- For Teachers
A. Myriad Group Discovers and patents BRCA1 and BRCA2
It is estimated by The National Cancer Institute that there have been over 234,000 reported cases of breast cancer in the U.S. in 2013 ("Breast cancer," ). Of those 234K, there have been over 39,000 deaths. It is the leading cause of cancer death for women, across all social, economic and racial groups. These numbers are high even with early screenings for breast cancer and public education about the disease, add that to the fact that breast cancer has actually decreased by 2% per year since 1999 ("Seer cancer statistics," 2010). It is with this backdrop in mind that scientist from the University of Utah discovered the gene (BRCA1) for breast cancer in 1994. It was followed the following year with the discovery of the susceptibility gene for breast cancer (BRCA2) (Tom Reynolds, 2001).

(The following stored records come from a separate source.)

(** * The premises network of terms (src/terms/network.py)

    A shallow embedding of the module [terms.network]: the bindings
    ([Match]), the discrimination nodes and their [dispatch], the premise
    terminals, the rules with their conditions, and the [Network] entry
    points [initialize], [add_fact] and [add_rule].

    Conventions of the embedding.
    - The module is Python 3 source (its header holds non-ASCII text and no
      coding line).  [Match.merge] is also read under Python 2, where
      [items()] yields lists, see [python]; a Python 2 dictionary
      enumerates its entries in the order of its hash table, which this
      file leaves open, see [Match_merge_enumerated].
    - Lines 403 and 407 of the source lack the colon that closes a [for] or
      [if] header; they are read as if it were there.
    - A Python call either returns a value or raises: functions return an
      [outcome], and the stateful ones run in the monad [M] over the store.
    - Objects that the code shares and updates in place ([Match] instances)
      live in a heap and are passed by location.
    - The store keeps the mapped objects that the interpreter has made, by
      class, an object's identity being its index.  An object need not be
      in the session: the [Rule] that l.105 makes enters it only through a
      premise node that lists it (l.118), see [registered].  Writing the
      rows is the library's [session.commit()]: the one that ends
      [add_rule] (l.125) is the external [session_commit], which can raise;
      [initialize] is given with its commit (l.86) gone through. *)

From Stdlib Require Import Ascii.
From stdpp Require Import base list strings pretty.

(** ** Exceptions and outcomes *)

Variant exn : Set :=
  | TypeError | NameError | KeyError | AttributeError | IndexError
  | NotImplementedError | RecursionError | SystemError
  | NoResultFound | MultipleResultsFound | OperationalError | IntegrityError.
(** The handlers are rate limited.  A low-performance call that was
    handled at time [now] makes every further low-performance call
    before [now + 2000] change nothing; a good-performance call handled
    at [now] does the same for the calls before [now + recoveryDelay];
    and with [autoOptimize] off no report of the monitor changes the
    field. *)
Theorem handlers_rate_limited (sf : StarField.t)
  (data data' : PerformanceMonitor.Data) (now now' : Q) :
  let po := StarField.performanceOptimizations sf in
  (2000 <= now - StarField.lastOptimization po -> now' - now < 2000 ->
   StarField.handleLowPerformance data' now' (StarField.handleLowPerformance data now sf)
   = StarField.handleLowPerformance data now sf) /\
  (StarField.recoveryDelay po <= now - StarField.lastRecovery po ->
   now' - now < StarField.recoveryDelay po ->
   StarField.handleGoodPerformance data' now' (StarField.handleGoodPerformance data now sf)
   = StarField.handleGoodPerformance data now sf) /\
  (StarField.autoOptimize po = false ->
   forall n : option PerformanceMonitor.Notification,
     StarField.performanceCallback n now sf = sf).
Proof.
  cbv zeta. split; [| split].
  - intros Hdue Hsoon.
    assert (Hlast : StarField.lastOptimization
                      (StarField.performanceOptimizations
                         (StarField.handleLowPerformance data now sf)) = now).
    { unfold StarField.handleLowPerformance.
      apply ltb_false_iff in Hdue. rewrite Hdue. reflexivity. }
    unfold StarField.handleLowPerformance at 1. rewrite Hlast.
    apply ltb_true_iff in Hsoon. now rewrite Hsoon.
  - intros Hdue Hsoon.
    assert (Hlast : StarField.lastRecovery
                      (StarField.performanceOptimizations
                         (StarField.handleGoodPerformance data now sf)) = now
                    /\ StarField.recoveryDelay
                         (StarField.performanceOptimizations
                            (StarField.handleGoodPerformance data now sf))
                       = StarField.recoveryDelay (StarField.performanceOptimizations sf)).
    { unfold StarField.handleGoodPerformance.
      apply ltb_false_iff in Hdue. rewrite Hdue. cbv zeta.
      split; [reflexivity |].
      cbn [StarField.performanceOptimizations StarField.set_lastRecovery
           StarField.set_performanceOptimizations StarField.recoveryDelay].
      destruct (JS.lt _ _ && Math.ltb _ _); [| reflexivity].
      destruct (JS.gt _ _); destruct (negb _);
        cbn [StarField.performanceOptimizations StarField.set_skipFrames
             StarField.set_renderingOptimizations StarField.setTrailsEnabled
             StarField.setGlowEnabled StarField.set_renderer];
        now rewrite ?setStarCount_performanceOptimizations. }
    destruct Hlast as (Hlast & Hdelay).
    unfold StarField.handleGoodPerformance at 1. rewrite Hlast, Hdelay.
    apply ltb_true_iff in Hsoon. now rewrite Hsoon.
  - intros Hoff n. unfold StarField.performanceCallback. rewrite Hoff.
    now destruct n as [[d | d] |].
Qed.

End AdaptiveInvariant.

It may be helpful to give an overview of how this discovery was made. When a sperm fertilizes and egg it becomes a zygote. This zygote carries within it 46 pairs of chromosomes. Twenty three chromosomes are donated by the father and twenty three are donated by the mother. Each of these chromosomes can be regarded as a gene sequence and can be separated into each specific pair. Mutations in a chromosome pair can lead to genetic abnormalities as we develop in the womb. Over the years scientists have been able to distinguish what genetic conditions may arise from a particular pair of chromosomes. It is with this ability to scientists at UC Berkley were able to link BRCA1 to chromosome 17. Chromosome 17 spans about 81 million blocks of DNA (base pair) and represents between 2.5 and 3 percent of the total DNA in cells. This does not mean that they knew the exact location of BRCA1 on the chromosome, only that there were strong indications that mutations of BRCA1 contributed to breast cancer.

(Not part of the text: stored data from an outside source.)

(** The same session as the remote store lists it: no [messages]. *)
Definition earlier_session_remote : Session.t :=
  Session.mk "session_1690000000000_abcdefghi" "Recipe Analysis 1"
             "2023-07-22T04:26:40.000Z" None.

(** The page is loaded again: fresh state, the cache of the earlier visit. *)
Definition world_returning : World :=
  snd (save_sessions [earlier_session] fresh_world).

(** The mount effect reaches the remote store, which lists the session. *)
Definition world_mounted : World :=
  snd (run_with [Resolved (Response.mk None (Some [earlier_session_remote]) None)]
         (loadSessionsFromDatabase initialState) world_returning).


(** The active session is deleted; the remote store confirms and its
    refreshed list holds a session that the local list never had. *)
Definition world_after_remote_delete : World :=
  snd (run_with [Resolved Response.empty;
                 Resolved (Response.mk None (Some [remote_only_session]) None)]
         (deleteSession (app world_with_session) sample_session_id)
         world_with_session).

(** A remote history of two rows. *)
Definition sample_history : list Chat.t :=
  [ Chat.mk "7f3a" "eggs, flour, milk" (JArr [pancakes])
      "2023-11-14T22:13:20.000Z";
    Chat.mk "9c1e" "rice" (JArr []) "2023-11-14T22:15:00.000Z" ].

Definition history_response : Response.t :=
  Response.mk (Some sample_history) None None.

(** Two sessions have been created, one render after the other; the
    second one is active. *)
Definition world_with_two_sessions : World :=
  snd (createNewSession (app world_with_session) world_with_session).

Definition second_session_id : string := "session_1700000000002_k3j9x0q2a".

(** * Proofs *)

(** ** The JSON functions on sample texts *)

Example stringify_sample :
  JSON_stringify
    (JObj [("id", JNum 17); ("tags", JArr [JStr "a"; JNull; JBool true]);
           ("n", JNum (-3))])
  = String "{" (quote "id" ++ ":17," ++ quote "tags" ++ ":["
                ++ quote "a" ++ ",null,true]," ++ quote "n" ++ ":-3}")%string.
Proof. reflexivity. Qed.

Example parse_sample :
  JSON_parse (" [ 1 , -20, {" ++ quote "k" ++ " : [] , " ++ quote "k"
              ++ ":true} ] ")%string
  = Some (JArr [JNum 1; JNum (-20); JObj [("k", JBool true)]]).
Proof. reflexivity. Qed.
(** [s.erase(s.find_last_not_of(" \n\r\t") + 1)] *)
Fixpoint erase_trailing (s : string) : string :=
  match s with
  | EmptyString => EmptyString
  | String c r =>
      match erase_trailing r with
      | EmptyString => if is_space c then EmptyString else String c EmptyString
      | r' => String c r'
      end
  end.

Definition strip (s : string) : string := erase_trailing (erase_leading s).

(** The loop of [split_first]: [pre] is [s.substr(0, i)], [rest] is what is
    left to scan from position [i], [numOpen] the bracket counter. *)
Fixpoint split_first_loop (delimiter : ascii) (numOpen : Z) (pre rest : string)
  : string * string :=
  match rest with
  | EmptyString => (strip pre, EmptyString)
  | String c r =>
      if (c =? delimiter)%char && (numOpen =? 0) then (strip pre, strip r)
      else
        let numOpen := if (c =? "[")%char then numOpen + 1 else numOpen in
        let numOpen := if (c =? "]")%char then numOpen - 1 else numOpen in
        split_first_loop delimiter numOpen (pre +:+ String c EmptyString) r
  end.

Definition split_first (s : string) : string * string :=
  split_first_loop "," 0 EmptyString s.

(** [split_level]: the [while (true)] loop, one iteration per unit of fuel. *)
Fixpoint split_level_fuel (fuel : nat) (snd : string) : option (list string) :=
  match fuel with
  | O => None
  | S fuel' =>
      let p := split_first snd in
      match p.2 with
      | EmptyString => Some [p.1]
      | snd' => option_map (cons p.1) (split_level_fuel fuel' snd')
      end
  end.

Definition split_level (s : string) : option (list string) :=
  split_level_fuel (S (String.length s)) s.

(** ** Rendering *)

Definition concat_all (l : list string) : string := foldr String.append "" l.

(** [AEGraph::repr] *)
Fixpoint repr (g : AEGraph) : string :=
  match g with
  | mkAEGraph sa ats sgs =>
      let left := if sa then "(" else "[" in
      let right := if sa then ")" else "]" in
      let result := concat_all (map (fun sg => repr sg +:+ ", ") sgs) in
      match ats with
      | [] =>
          match sgs with
          | [] => left +:+ result +:+ right
          | _ => left +:+ substring 0 (String.length result - 2) result +:+ right
          end
      | _ => left +:+ (result +:+ String.concat ", " ats) +:+ right
      end
  end.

BRCA1 is what is known as a caretaker gene. A caretaker gene is a type of gene that is able to repair DNA when there is a break. Over time our genes replicate numerous times due to wear and tear, sometimes this causes a break in the DNA strand that must be repaired. This is where BRCA1 comes in; it will repair a break by replicating the damaged piece of DNA. At times though there is no DNA to repair, so in those situations it copies DNA from a nearby strand and places it in the empty space. Sometimes all this replicating causes a mutation, but BRCA1 doesn’t recognize the problem and keeps replicating anyway. This is how a breast cancer tumor is formed. The easiest way to think of it is to imagine a printer that has a jam. You fix the problem without realizing that the toner is now leaking. Now every time you make a copy it leaves a spot on each page. This is similar to how a mutation on the BRCA1 gene proliferates. The method used by Myriad to finally isolate BRCA1 is highly technical and won’t be detailed here. Put simply they had to isolate the specific gene from the 81 million blocks (base pair) and then clone it (Swensen, J. Jeffrey (1999) Cloning and characterization of the BRCA1 gene (Doctoral dissertation) University of Utah) This gave them the ability to use it comparatively to any patients that are being tested.
These scientists later joined together to form Myriad Genetics, whom along with a partnership with the University of Utah applied for patents for their discovery. These patents covered everything from the method of testing for the gene, and also the gene itself. Myriad Genetics was granted patent numbers US5747282 A and US6162897 for BRCA1 and BRCA2 in 1998 (Futreal, P. A., Et al (1998)).
Once their patents were granted, Myriad went about licensing out the genes to research groups and to other universities. They also imposed a fee on anyone attempting to test an individual for the breast cancer gene. What amounted to a savvy business decision for Myriad, it also made it very difficult for patients to get more information about their health history. The fee charged per test ($3000) (Association for Molecular Pathology, et al V. Myriad Genetics, 2010) is so high that very few insurance companies were willing to have patients take it at the time. This forced many women to pay out of pocket or forgo taking the test at all. They have effectively created a monopoly with regards to any testing, and research into the root causes of breast cancer.